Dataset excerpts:
________________

(* ===== verification/Bytes.v ===== *)
(** * Buffers of bytes

    A buffer is the list of its bytes.  Words in it are little-endian; a write
    replaces a part and keeps the length. *)
From Stdlib Require Import ZArith Lia.
From stdpp Require Import base numbers list.
From S2P Require Import Prelude.

Definition le16 (b : list Z) (o : Z) : Z := znth 0 b o + 256 * znth 0 b (o + 1).
Definition le32 (b : list Z) (o : Z) : Z := le16 b o + 65536 * le16 b (o + 2).
Definition le64 (b : list Z) (o : Z) : Z := le32 b o + 2 ^ 32 * le32 b (o + 4).

(** The bytes of a 16-bit and of a 32-bit word. *)
Definition bytes16 (x : Z) : list Z := [x mod 256; x / 256 mod 256].
Definition bytes32 (x : Z) : list Z := bytes16 x ++ bytes16 (x / 65536).

(** [n] bytes at offset [o]. *)
Definition slice (b : list Z) (o n : Z) : list Z := take (Z.to_nat n) (drop (Z.to_nat o) b).

(** [l] written at offset [o]; [poke]: nothing if it does not fit. *)
Definition splice (b : list Z) (o : Z) (l : list Z) : list Z :=
  take (Z.to_nat o) b ++ l ++ drop (Z.to_nat (o + zlen l)) b.

Definition poke (b : list Z) (o : Z) (l : list Z) : option (list Z) :=
  if (0 <=? o) && (o + zlen l <=? zlen b) then Some (splice b o l) else None.

Definition zeroes (n : Z) : list Z := replicate (Z.to_nat n) 0.

Create Rewrite HintDb bytes.

Section splice.
Implicit Types (b l : list Z) (o i x : Z).

Lemma zlen_splice b o l : 0 <= o -> o + zlen l <= zlen b -> zlen (splice b o l) = zlen b.
Proof. unfold splice, zlen; intros; rewrite !length_app, length_take, length_drop; lia. Qed.

Lemma znth_splice b o l i : 0 <= o -> o + zlen l <= zlen b -> 0 <= i < zlen b ->
  znth 0 (splice b o l) i = if (o <=? i) && (i <? o + zlen l) then znth 0 l (i - o) else znth 0 b i.
Proof.
  unfold splice, zlen, znth; intros Ho Hl Hi; destruct (Z.ltb_spec i 0); [lia |]; destruct (Z.leb_spec o i); simpl.
  - rewrite lookup_app_r, length_take by (rewrite length_take; lia); destruct (Z.ltb_spec i (o + Z.of_nat (length l))).
    + destruct (Z.ltb_spec (i - o) 0); [lia |]; rewrite lookup_app_l by lia; do 2 f_equal; lia.
    + rewrite lookup_app_r, lookup_drop by lia; do 2 f_equal; lia.
  - rewrite lookup_app_l by (rewrite length_take; lia); by rewrite lookup_take_lt by lia.
Qed.

Lemma znth_splice_ne b o l i : 0 <= o -> o + zlen l <= zlen b -> 0 <= i < o \/ o + zlen l <= i -> znth 0 (splice b o l) i = znth 0 b i.
Proof.
  intros Ho Hl Hi; destruct (decide (i < zlen b)) as [Hb | Hb]; [| by rewrite !znth_out by (rewrite ?zlen_splice by done; lia)].
  rewrite znth_splice by (pose proof (zlen_nonneg l); lia); destruct (Z.leb_spec o i), (Z.ltb_spec i (o + zlen l)); try done; lia.
Qed.

Lemma znth_splice_in b o l i : 0 <= o -> o + zlen l <= zlen b -> 0 <= i < zlen l -> znth 0 (splice b o l) (o + i) = znth 0 l i.
Proof.
  intros Ho Hl Hi; rewrite znth_splice by lia; destruct (Z.leb_spec o (o + i)), (Z.ltb_spec (o + i) (o + zlen l)); try lia; simpl; f_equal; lia.
Qed.

Lemma poke_ok b o l :
  0 <= o -> o + zlen l <= zlen b ->
  exists b', poke b o l = Some b' /\ zlen b' = zlen b /\
    forall i, 0 <= i < zlen b -> znth 0 b' i = if (o <=? i) && (i <? o + zlen l) then znth 0 l (i - o) else znth 0 b i.
Proof.
  intros Ho Hl; exists (splice b o l); unfold poke; destruct (Z.leb_spec 0 o), (Z.leb_spec (o + zlen l) (zlen b)); try lia.
  split; [done |]; split; [by apply zlen_splice | intros i Hi; by apply znth_splice].
Qed.

(** *** Words *)

Lemma zlen_bytes16 x : zlen (bytes16 x) = 2.
Proof. reflexivity. Qed.

Lemma zlen_bytes32 x : zlen (bytes32 x) = 4.
Proof. reflexivity. Qed.

Lemma zlen_zeroes n : 0 <= n -> zlen (zeroes n) = n.
Proof. apply zlen_replicate. Qed.

Lemma znth_zeroes n i : znth 0 (zeroes n) i = 0.
Proof.
  destruct (decide (0 <= i < n)); [by apply znth_replicate |]; apply znth_out; unfold zeroes, zlen; rewrite length_replicate; lia.
Qed.

(** The bytes of a part, read one by one. *)
Lemma znth_slice b o n i : 0 <= o -> 0 <= i < n -> znth 0 (slice b o n) i = znth 0 b (o + i).
Proof.
  intros Ho Hi; unfold slice, znth; destruct (Z.ltb_spec i 0), (Z.ltb_spec (o + i) 0); try lia.
  rewrite lookup_take_lt by lia; rewrite lookup_drop; do 2 f_equal; lia.
Qed.

Lemma zlen_slice b o n : 0 <= o -> 0 <= n -> o + n <= zlen b -> zlen (slice b o n) = n.
Proof. unfold slice, zlen; intros; rewrite length_take, length_drop; lia. Qed.

Lemma slice_ext b b' o n : zlen b' = zlen b -> 0 <= o -> (forall i, o <= i < o + n -> znth 0 b' i = znth 0 b i) -> slice b' o n = slice b o n.
Proof.
  intros Hl Ho E; assert (Z : zlen (slice b' o n) = zlen (slice b o n)) by (unfold slice, zlen in *; rewrite !length_take, !length_drop; lia).
  apply (znth_ext 0); [done |]; intros i Hi; assert (i < n) by (unfold slice, zlen in *; rewrite length_take in Hi; lia); rewrite !znth_slice by lia; apply E; lia.
Qed.

Lemma slice_all b n : zlen b = n -> slice b 0 n = b.
Proof. intros <-; unfold slice, zlen; by rewrite Nat2Z.id, drop_0, take_ge. Qed.

(** A word depends on its bytes only. *)
Lemma le16_ext b b' o o' : (forall k, 0 <= k < 2 -> znth 0 b (o + k) = znth 0 b' (o' + k)) -> le16 b o = le16 b' o'.
Proof. intros E; unfold le16; pose proof (E 0 ltac:(lia)) as E0; rewrite !Z.add_0_r in E0; by rewrite E0, (E 1) by lia. Qed.

Lemma le32_ext b b' o o' : (forall k, 0 <= k < 4 -> znth 0 b (o + k) = znth 0 b' (o' + k)) -> le32 b o = le32 b' o'.
Proof.
  intros E; unfold le32; f_equal; [| f_equal]; apply le16_ext; intros k Hk; rewrite <- ?Z.add_assoc; apply E; lia.
Qed.

Lemma le16_bytes16 x : 0 <= x < 65536 -> le16 (bytes16 x) 0 = x.
Proof.
  intros Hx; change (x mod 256 + 256 * (x / 256 mod 256) = x).
  rewrite (Z.mod_small (x / 256)) by (split; [apply Z.div_pos | apply Z.div_lt_upper_bound]; lia); pose proof (Z.div_mod x 256); lia.
Qed.

Lemma le32_bytes32 x : 0 <= x < 2 ^ 32 -> le32 (bytes32 x) 0 = x.
Proof.
  intros Hx; unfold le32, bytes32.
  assert (E1 : le16 (bytes16 x ++ bytes16 (x / 65536)) 0 = x mod 65536).
  { change (x mod 256 + 256 * (x / 256 mod 256) = x mod 65536); change 65536 with (256 * 256); rewrite (Z.rem_mul_r x 256 256) by lia; done. }
  assert (E2 : le16 (bytes16 x ++ bytes16 (x / 65536)) (0 + 2) = le16 (bytes16 (x / 65536)) 0).
  { apply le16_ext; intros k Hk; rewrite znth_app_r by (rewrite zlen_bytes16; lia); rewrite zlen_bytes16; f_equal; lia. }
  rewrite E1, E2, le16_bytes16 by (split; [apply Z.div_pos | apply Z.div_lt_upper_bound]; lia); pose proof (Z.div_mod x 65536); lia.
Qed.

Lemma le16_splice_eq b o x : 0 <= o -> o + 2 <= zlen b -> 0 <= x < 65536 -> le16 (splice b o (bytes16 x)) o = x.
Proof.
  intros Ho Hb Hx; rewrite <- (le16_bytes16 x) at 2 by done; apply le16_ext; intros k Hk; by rewrite znth_splice_in by (rewrite ?zlen_bytes16; lia).
Qed.

Lemma le32_splice_eq b o x : 0 <= o -> o + 4 <= zlen b -> 0 <= x < 2 ^ 32 -> le32 (splice b o (bytes32 x)) o = x.
Proof.
  intros Ho Hb Hx; rewrite <- (le32_bytes32 x) at 2 by done; apply le32_ext; intros k Hk; by rewrite znth_splice_in by (rewrite ?zlen_bytes32; lia).
Qed.

Lemma le16_splice_ne b o l p : 0 <= o -> o + zlen l <= zlen b -> 0 <= p -> p + 2 <= o \/ o + zlen l <= p -> le16 (splice b o l) p = le16 b p.
Proof. intros Ho Hl Hp Hd; apply le16_ext; intros k Hk; apply znth_splice_ne; lia. Qed.

Lemma le32_splice_ne b o l p : 0 <= o -> o + zlen l <= zlen b -> 0 <= p -> p + 4 <= o \/ o + zlen l <= p -> le32 (splice b o l) p = le32 b p.
Proof. intros Ho Hl Hp Hd; apply le32_ext; intros k Hk; apply znth_splice_ne; lia. Qed.

Lemma bytes_range b i : Forall (fun c => 0 <= c < 256) b -> 0 <= znth 0 b i < 256.
Proof. intros F; by apply (Forall_znth (fun c => 0 <= c < 256)). Qed.

Lemma le16_range b o : Forall (fun c => 0 <= c < 256) b -> 0 <= le16 b o < 65536.
Proof. intros F; unfold le16; pose proof (bytes_range b o F); pose proof (bytes_range b (o + 1) F); lia. Qed.

Lemma le32_range b o : Forall (fun c => 0 <= c < 256) b -> 0 <= le32 b o < 2 ^ 32.
Proof. intros F; unfold le32; pose proof (le16_range b o F); pose proof (le16_range b (o + 2) F); lia. Qed.

Lemma bytes16_ok x : Forall (fun c => 0 <= c < 256) (bytes16 x).
Proof. repeat constructor; apply Z.mod_pos_bound; lia. Qed.

Lemma bytes32_ok x : Forall (fun c => 0 <= c < 256) (bytes32 x).
Proof. apply Forall_app; split; apply bytes16_ok. Qed.

Lemma splice_ok b o l : Forall (fun c => 0 <= c < 256) b -> Forall (fun c => 0 <= c < 256) l -> Forall (fun c => 0 <= c < 256) (splice b o l).
Proof. intros Hb Hl; unfold splice; rewrite !Forall_app; split; [by apply Forall_take | split; [done | by apply Forall_drop]]. Qed.
End splice.

#[export] Hint Rewrite zlen_splice zlen_bytes16 zlen_bytes32 zlen_zeroes zlen_slice using (rewrite ?zlen_bytes16, ?zlen_bytes32; lia) : bytes.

________________

Task prompt: Begin with the line that contains "Proof. intros F; unfold le32;" and set down each line exactly until the records above end, including the final line.

Answer section:
Proof. intros F; unfold le32; pose proof (le16_range b o F); pose proof (le16_range b (o + 2) F); lia. Qed.

Lemma bytes16_ok x : Forall (fun c => 0 <= c < 256) (bytes16 x).
Proof. repeat constructor; apply Z.mod_pos_bound; lia. Qed.

Lemma bytes32_ok x : Forall (fun c => 0 <= c < 256) (bytes32 x).
Proof. apply Forall_app; split; apply bytes16_ok. Qed.

Lemma splice_ok b o l : Forall (fun c => 0 <= c < 256) b -> Forall (fun c => 0 <= c < 256) l -> Forall (fun c => 0 <= c < 256) (splice b o l).
Proof. intros Hb Hl; unfold splice; rewrite !Forall_app; split; [by apply Forall_take | split; [done | by apply Forall_drop]]. Qed.
End splice.

#[export] Hint Rewrite zlen_splice zlen_bytes16 zlen_bytes32 zlen_zeroes zlen_slice using (rewrite ?zlen_bytes16, ?zlen_bytes32; lia) : bytes.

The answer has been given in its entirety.